DIRECTIONS FOR THIS TASK
From the data, return each line holding the word "code".

Data extracted from a collection
(** * Data Analyst Agent: cleaning, statistics and chart encoding

    A shallow embedding of the computational core of the repository:

    - [src/src/utils/data_processor.py]   (class [DataProcessor])
    - [src/chart_generator.py]            (class [ChartGenerator], [_fig_to_base64])
    - [src/backend/src/agents/data_analyst.py] (class [DataAnalystAgent])
    - [src/backend/app.py]                (the request handler's use of the above)

    Conventions of the embedding.

    - A pandas [DataFrame] is a row index together with an ordered list of
      named, typed columns.  Missing markers ([NaN], [None], [NaT]) are [None].
    - Floating point numbers are idealised as rationals ([Q]); the one place
      that needs a square root (Pearson correlation) produces a real.
      Comparisons of a ratio of two counts against a float literal
      ([n / m > 0.8], [n / m > 0.5]) are written on the integers
      ([5 n > 4 m], [2 n > m]).
    - Where the outcome turns on rounding (a value on a bound of the outlier
      interval, the standard deviation or the correlation of a column whose
      values are all equal) the computation is followed in IEEE 754 binary64
      (module [F64]); a cell [q] then stands for the binary64 nearest to [q].
    - Library functions whose code is not part of the repository
      ([pd.to_numeric], [pd.to_datetime], the datetime median, [json.loads],
      [Figure.savefig], [StandardScaler]) are Section variables.
    - Python objects that are mutated or copied ([DataFrame]s) live in a
      store when a claim is about aliasing; exceptions are an explicit
      result. *)

From Stdlib Require Import QArith Qround Qreals Reals Lra Lia ZArith List Ascii String.
From Stdlib Require Import SpecFloat.
From Stdlib Require Sorted.
From stdpp Require Import base gmap strings list.

Local Open Scope string_scope.
Local Open Scope list_scope.

(** * Exceptions *)

Inductive exn :=
| KeyError (key : string)
| TypeError (msg : string)
| ValueError (msg : string)
| AttributeError (msg : string).

Inductive res (A : Type) :=
| Ok (a : A)
| Raise (e : exn).
Arguments Ok {A} a.
Arguments Raise {A} e.

#[global] Instance res_ret : MRet res := fun _ a => Ok a.
#[global] Instance res_bind : MBind res := fun _ _ f m =>
  match m with Ok a => f a | Raise e => Raise e end.

(** * Numbers *)

Definition Qsum (l : list Q) : Q := foldr Qplus 0%Q l.

Definition Qlen {A} (l : list A) : Q := inject_Z (Z.of_nat (length l)).

Definition mean (l : list Q) : Q := (Qsum l / Qlen l)%Q.

Fixpoint insert_sorted (x : Q) (l : list Q) : list Q :=
  match l with
  | [] => [x]
  | y :: l' => if Qle_bool x y then x :: l else y :: insert_sorted x l'
  end.

Definition sort_values (l : list Q) : list Q := foldr insert_sorted [] l.

(** [Series.dropna()]: the non-missing values in order. *)
Definition dropna {A} (l : list (option A)) : list A := omap (fun o => o) l.

Definition notna {A} (o : option A) : bool :=
  match o with Some _ => true | None => false end.

(** [Series.isnull().sum()] *)
Definition isnull_sum {A} (l : list (option A)) : nat :=
  length (List.filter (fun o => negb (notna o)) l).

(** [Series.fillna(v)] *)
Definition fillna {A} (v : A) (l : list (option A)) : list (option A) :=
  map (fun o => match o with Some x => Some x | None => Some v end) l.

(** [Series.fillna(method='ffill')]: the last valid value is carried forward;
    leading missing cells stay missing. *)
Fixpoint ffill_from {A} (last : option A) (l : list (option A)) : list (option A) :=
  match l with
  | [] => []
  | Some x :: l' => Some x :: ffill_from (Some x) l'
  | None :: l' => last :: ffill_from last l'
  end.
Definition ffill {A} (l : list (option A)) : list (option A) := ffill_from None l.

(** [Series.fillna(method='bfill')]: the next valid value is carried backward. *)
Definition bfill {A} (l : list (option A)) : list (option A) :=
  rev (ffill (rev l)).

(** The quantile of the sorted non-missing values by linear interpolation,
    in exact arithmetic: the quartiles of the specification.  ([F64.quantile]
    below is [Series.quantile] as the code computes it.)  [None] when there
    is no value. *)
Definition quantile (q : Q) (col : list (option Q)) : option Q :=
  let v := sort_values (dropna col) in
  match v with
  | [] => None
  | x0 :: _ =>
      let h := (inject_Z (Z.of_nat (length v) - 1) * q)%Q in
      let j := Qfloor h in
      let g := (h - inject_Z j)%Q in
      let lo := nth (Z.to_nat j) v x0 in
      let hi := nth (Z.to_nat (j + 1)) v lo in
      Some (lo + g * (hi - lo))%Q
  end.

(** [Series.median()]: middle value of the sorted non-missing values, the
    mean of the two middle ones when their number is even. *)
Definition median (col : list (option Q)) : option Q :=
  let v := sort_values (dropna col) in
  match v with
  | [] => None
  | x0 :: _ =>
      let n := length v in
      if Nat.even n
      then Some ((nth (n / 2 - 1) v x0 + nth (n / 2) v x0) / 2)%Q
      else Some (nth (n / 2) v x0)
  end.

(** * Binary64

    IEEE 754 binary64 with the Standard Library's [SpecFloat]: every
    operation rounds to nearest, ties to even, and overflows to an infinity.
    The numpy routines below follow numpy's order of operations. *)

Module F64.

Definition prec : Z := 53.
Definition emax : Z := 1024.
Lemma build_tree_fails_below_first_witness :
  ∃ r1 rest visited',
    extract_modules sample_repr 2 top_resolved (JStr "") ∅ = Ok (r1 :: rest, visited') ∧
    full_path <$> (r1 :: rest) = [JStr "cpu"; JStr "cpu/alu"; JStr "cpu/alu/adder"] ∧
    ∀ t, build_tree (r1 :: rest) ≠ Ok t.
Proof.
  eexists _, _, _. split; [vm_compute; reflexivity|]. split; [reflexivity|].
  refine (build_tree_fails_below_first _ _ _ "cpu" "alu" _ _ _).
  - reflexivity.
  - apply elem_of_cons. left. reflexivity.
  - reflexivity.
Defined.

(** ** The groups of [--format summary] *)

Lemma by_module_append_keys k m tc (g : list module_group) :
  (by_module_append k m tc g).*1.*1
  = if decide (k ∈ g.*1.*1) then g.*1.*1 else g.*1.*1 ++ [k].
Proof.
  induction g as [|[[k' m'] cs] g IH]; cbn [by_module_append fmap list_fmap fst].
  - destruct (decide (k ∈ [])) as [Hin|]; [by apply elem_of_nil in Hin | done].
  - destruct (decide (k = k')) as [->|Hk]; cbn [fmap list_fmap fst].
    + rewrite decide_True; [done|]. by left.
    + rewrite IH. destruct (decide (k ∈ g.*1.*1)) as [Hin|Hin].
      * rewrite decide_True; [done|]. by right.
      * rewrite decide_False; [done|]. by intros [?|?]%elem_of_cons.
Qed.

Lemma by_module_append_get k m tc (g : list module_group) k' :
  by_module_get k' (by_module_append k m tc g)
  = if decide (k' = k)
    then Some (match by_module_get k g with
               | Some (m0, cs) => (m0, cs ++ [tc])
               | None => (m, [tc])
               end)
    else by_module_get k' g.
Proof.
  induction g as [|[[k0 m0] cs0] g IH]; simpl.
  - by case_decide.
  - destruct (decide (k = k0)) as [->|Hk]; simpl.
    + by destruct (decide (k' = k0)) as [->|Hk'].
    + rewrite IH. destruct (decide (k' = k0)) as [->|Hk0]; [|done].
      by rewrite decide_False.
Qed.

Lemma by_module_append_total k m tc (g : list module_group) :
  sum_list (length <$> (by_module_append k m tc g).*2)
  = S (sum_list (length <$> g.*2)).
Proof.
  induction g as [|[[k0 m0] cs0] g IH]; simpl in *; [done|].
  case_decide; simpl in *.
  - rewrite length_app. simpl. lia.
  - unfold fmap in IH |- *. rewrite IH. lia.
Qed.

TASK OUTPUT
    - Library functions whose code is not part of the repository
    below is [Series.quantile] as the code computes it.)  [None] when there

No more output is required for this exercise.